Build production-ready generative AI applications for enterprise search using Haystack pipelines and Amazon SageMaker JumpStart with LLMs

This blog post is co-written with Tuana Çelik from deepset. 

Enterprise search is a critical component of organizational efficiency through document digitization and knowledge management. Enterprise search covers storing documents such as digital files, indexing the documents for search, and providing relevant results based on user queries. With the advent of large language models (LLMs), we can implement conversational experiences in providing the results to users. However, we need to ensure that the LLMs limit the responses to company data, thereby mitigating model hallucinations.

In this post, we showcase how to build an end-to-end generative AI application for enterprise search with Retrieval Augmented Generation (RAG) by using Haystack pipelines and the Falcon-40b-instruct model from Amazon SageMaker JumpStart and Amazon OpenSearch Service. The source code for the sample showcased in this post is available in the GitHub repository

Solution overview

To restrict the generative AI application responses to company data only, we need to use a technique called Retrieval Augmented Generation (RAG). An application using the RAG approach retrieves information most relevant to the user’s request from the enterprise knowledge base or content, bundles it as context along with the user’s request as a prompt, and then sends it to the LLM to get a response. LLMs have limitations around the maximum word count for the input prompts, so choosing the right passages among thousands or millions of documents in the enterprise has a direct impact on the LLM’s accuracy.

The RAG technique has become increasingly important in enterprise search.
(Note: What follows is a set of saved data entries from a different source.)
Lemma ReadFull_app s rest chunks ending :
  stream chunks = s +:+ rest ->
  exists chunks', ReadFull (String.length s) (MkReader chunks ending) = (Ok s, MkReader chunks' ending) /\ stream chunks' = rest.
Proof.
  intros Heq. destruct (read_loop_enough (String.length s) "" chunks ending) as [H1 H2]; [rewrite Heq, sapp_length; lia|].
  unfold ReadFull. cbn [rd_chunks rd_end]. destruct (read_loop _ _ _ _) as [r chunks']. cbn [fst snd] in *. exists chunks'.
  rewrite H1, H2, Heq, stake_app, sdrop_app. done.
Qed.

Lemma ReadFull_short n chunks ending :
  (String.length (stream chunks) < n)%nat -> exists e r, ReadFull n (MkReader chunks ending) = (Err e, r).
Proof.
  intros Hn. destruct (read_loop_short n "" chunks ending Hn) as [e He]. unfold ReadFull. cbn [rd_chunks rd_end].
  destruct (read_loop _ _ _ _) as [r chunks']. cbn in He. subst r. by eexists _, _.
Qed.

Lemma ReadFull_nothing n ending : (0 < n)%nat -> forall chunks, stream chunks = "" -> exists r, ReadFull n (MkReader chunks ending) = (Err ending, r).
Proof.
  intros Hn chunks Hs. unfold ReadFull. cbn [rd_chunks rd_end].
  assert (Hl : read_loop n "" chunks ending = (Err ending, [])); [|rewrite Hl; by eexists].
  revert Hs. induction chunks as [|c chunks IH]; cbn [read_loop]; intros Hs.
  - rewrite bool_decide_eq_false_2 by lia. by rewrite andb_false_r.
  - rewrite stream_cons in Hs. destruct c; [|done]. cbn in Hs. destruct (Nat.leb_spec n (String.length "")); [cbn in *; lia|].
    cbn [String.length]. rewrite Nat.sub_0_r. by apply IH.
Qed.

(** ** Frames *)

Section frames.
Context `{E : Encoding} `{L : !EncodingLaw E}.

(** The messages that the receiver gets from a frame. *)
Lemma frame_spec kind requestID T payload m bytes :
  frame kind requestID T payload = Ok (m, bytes) ->
  msg_Version m = ProtocolVersion /\ msg_Kind m = kind /\ msg_RequestID m = requestID /\ marshal T payload = Some (msg_Payload m) /\
  receive_contents bytes = Ok m /\ 0 < slen bytes <= maxFrameSize.
Proof.
  unfold frame. intros H. inv_result. destruct (marshal T payload) as [p|] eqn:Hp; [|done].
  destruct (marshal_message _) as [b|] eqn:Hm; [|done]. inv_result. subst. to_prop. cbn in *.
  do 4 (split; [done|]). destruct (unmarshal_marshal_message _ _ Hm) as [Hne Hback]; [done|by eexists _, _|].
  assert (Hlen : forall s, s <> "" -> 0 < slen s) by (intros [|??] ?; [done|unfold slen; cbn [String.length]; lia]).
  destruct (unmarshal_marshal T payload p Hp) as [Hp0 _]. apply Hlen in Hp0.
  split; [|split; [by apply Hlen|done]]. unfold receive_contents. rewrite Hback. cbn -[slen Z.eqb].
  replace (slen p =? 0) with false by (symmetry; apply Z.eqb_neq; lia). match goal with Hk : knownKind kind = true |- _ => by rewrite Hk end.
Qed.

Lemma frame_size bytes : 0 < slen bytes <= maxFrameSize -> slen bytes < 2 ^ 32.
Proof. unfold maxFrameSize. lia. Qed.

Lemma Receive_frame bytes rest chunks ending :
  0 < slen bytes <= maxFrameSize -> stream chunks = (PutUint32 (slen bytes) +:+ bytes) +:+ rest ->
  exists chunks', Receive (MkReader chunks ending) = (receive_contents bytes, MkReader chunks' ending) /\ stream chunks' = rest.
Proof.
  intros Hb Hs. unfold Receive. rewrite <- sapp_assoc in Hs.
  destruct (ReadFull_app _ _ _ ending Hs) as (c1 & H1 & Hs1). change (String.length (PutUint32 (slen bytes))) with 4%nat in H1. rewrite H1.
  rewrite Uint32_PutUint32 by (split; [lia|by apply frame_size]).
  replace (slen bytes =? 0) with false by (symmetry; apply Z.eqb_neq; lia).
  replace (maxFrameSize <? slen bytes) with false by (symmetry; apply Z.ltb_ge; lia). cbn [orb].
  destruct (ReadFull_app _ _ _ ending Hs1) as (c2 & H2 & Hs2). unfold slen at 1. rewrite Nat2Z.id, H2. by exists c2.
Qed.

Lemma Receive_cut bytes sent rest chunks ending :
  0 < slen bytes <= maxFrameSize -> PutUint32 (slen bytes) +:+ bytes = sent +:+ rest -> rest <> "" -> stream chunks = sent ->
  exists e r, Receive (MkReader chunks ending) = (Err e, r).
Proof.
  intros Hb Heq Hne <-. assert (Hl : (4 + String.length bytes = String.length (stream chunks) + String.length rest)%nat).
  { apply (f_equal String.length) in Heq. by rewrite !sapp_length in Heq. }
  assert (0 < String.length rest)%nat by (destruct rest; [done|cbn; lia]). unfold Receive.
  destruct (decide (String.length (stream chunks) < 4)%nat) as [Hlt|Hge].
  { destruct (ReadFull_short _ _ ending Hlt) as (e & r & ->). by eexists _, _. }
  assert (Hs : stream chunks = PutUint32 (slen bytes) +:+ sdrop 4 (stream chunks)).
  { rewrite <- (stake_sdrop 4 (stream chunks)) at 1. f_equal. apply (f_equal (stake 4)) in Heq.
    destruct (stake_app_le 4 (stream chunks) rest) as [H4 _]; [lia|]. rewrite H4 in Heq. rewrite <- Heq. exact (stake_app (PutUint32 (slen bytes)) bytes). }
  destruct (ReadFull_app _ _ _ ending Hs) as (c1 & H1 & Hs1). change (String.length (PutUint32 (slen bytes))) with 4%nat in H1. rewrite H1.
  rewrite Uint32_PutUint32 by (split; [lia|by apply frame_size]).
  replace (slen bytes =? 0) with false by (symmetry; apply Z.eqb_neq; lia).
  replace (maxFrameSize <? slen bytes) with false by (symmetry; apply Z.ltb_ge; lia). cbn [orb].
  destruct (ReadFull_short (Z.to_nat (slen bytes)) c1 ending) as (e & r & ->); [|by eexists _, _].
  apply (f_equal String.length) in Hs. rewrite sapp_length in Hs. change (String.length (PutUint32 (slen bytes))) with 4%nat in Hs.
  rewrite Hs1. unfold slen. rewrite Nat2Z.id. lia.
Qed.

(** ** A whole connection *)

(** Sends until the first error; counts the calls that succeeded. *)
Fixpoint send_all (l : list sending) (w : writer) : nat * writer :=
  match l with
  | [] => (O, w)
  | s :: l' =>
      match Send (sd_Kind s) (sd_RequestID s) (sd_target s) (sd_payload s) w with
      | (Ok _, w) => let '(n, w) := send_all l' w in (S n, w)
      | (Err _, w) => (O, w)
      end
  end.

(** Receives until the first error, at most [fuel] times. *)
Fixpoint receive_all (fuel : nat) (r : reader) : list Message * option app_error :=
  match fuel with
  | O => ([], None)
  | S fuel' =>
      match Receive r with
      | (Err e, _) => ([], Some e)
      | (Ok m, r') => let '(ms, e) := receive_all fuel' r' in (m :: ms, e)
      end
  end.

(** A message that carries what was sent. *)
Definition carries (s : sending) (m : Message) : Prop :=
  msg_Kind m = sd_Kind s /\ msg_RequestID m = sd_RequestID s /\
  (printable_body (sd_target s) (sd_payload s) -> DecodePayload (sd_target s) m = Ok (wire (sd_target s) (sd_payload s))).

Lemma receive_nothing fuel chunks ending :
  stream chunks = "" -> receive_all (S fuel) (MkReader chunks ending) = ([], Some (Wrapped "read privilege-separation header" ending)).
Proof. intros Hs. cbn [receive_all]. unfold Receive. by destruct (ReadFull_nothing 4 ending ltac:(lia) chunks Hs) as [r ->]. Qed.

Lemma frame_carries s m bytes : frame (sd_Kind s) (sd_RequestID s) (sd_target s) (sd_payload s) = Ok (m, bytes) -> carries s m.
Proof.
  intros (_ & Hk & Hid & Hm & _)%frame_spec. split; [done|]. split; [done|]. intros Hp.
  destruct (unmarshal_marshal _ _ _ Hm) as [_ Hback]. unfold DecodePayload. by rewrite Hback.
Qed.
In this post, we show a workflow that takes advantage of SageMaker JumpStart to deploy a Falcon-40b-instruct model and uses Haystack to design and run a retrieval augmented question answering pipeline. The final retrieval augmentation workflow covers the following high-level steps:

  1. The user query is used for a retriever component, which does a vector search, to retrieve the most relevant context from our database.
  2. This context is embedded into a prompt that is designed to instruct an LLM to generate an answer only from the provided context.
  3. The LLM generates a response to the original query by only considering the context embedded into the prompt it received.

SageMaker JumpStart

SageMaker JumpStart serves as a model hub encapsulating a broad array of deep learning models for text, vision, audio, and embedding use cases. With over 500 models, its model hub comprises both public and proprietary models from AWS’s partners such as AI21, Stability AI, Cohere, and LightOn. It also hosts foundation models solely developed by Amazon, such as AlexaTM. Some of the models offer capabilities for you to fine-tune them with your own data. SageMaker JumpStart also provides solution templates that set up infrastructure for common use cases, and executable example notebooks for machine learning (ML) with SageMaker.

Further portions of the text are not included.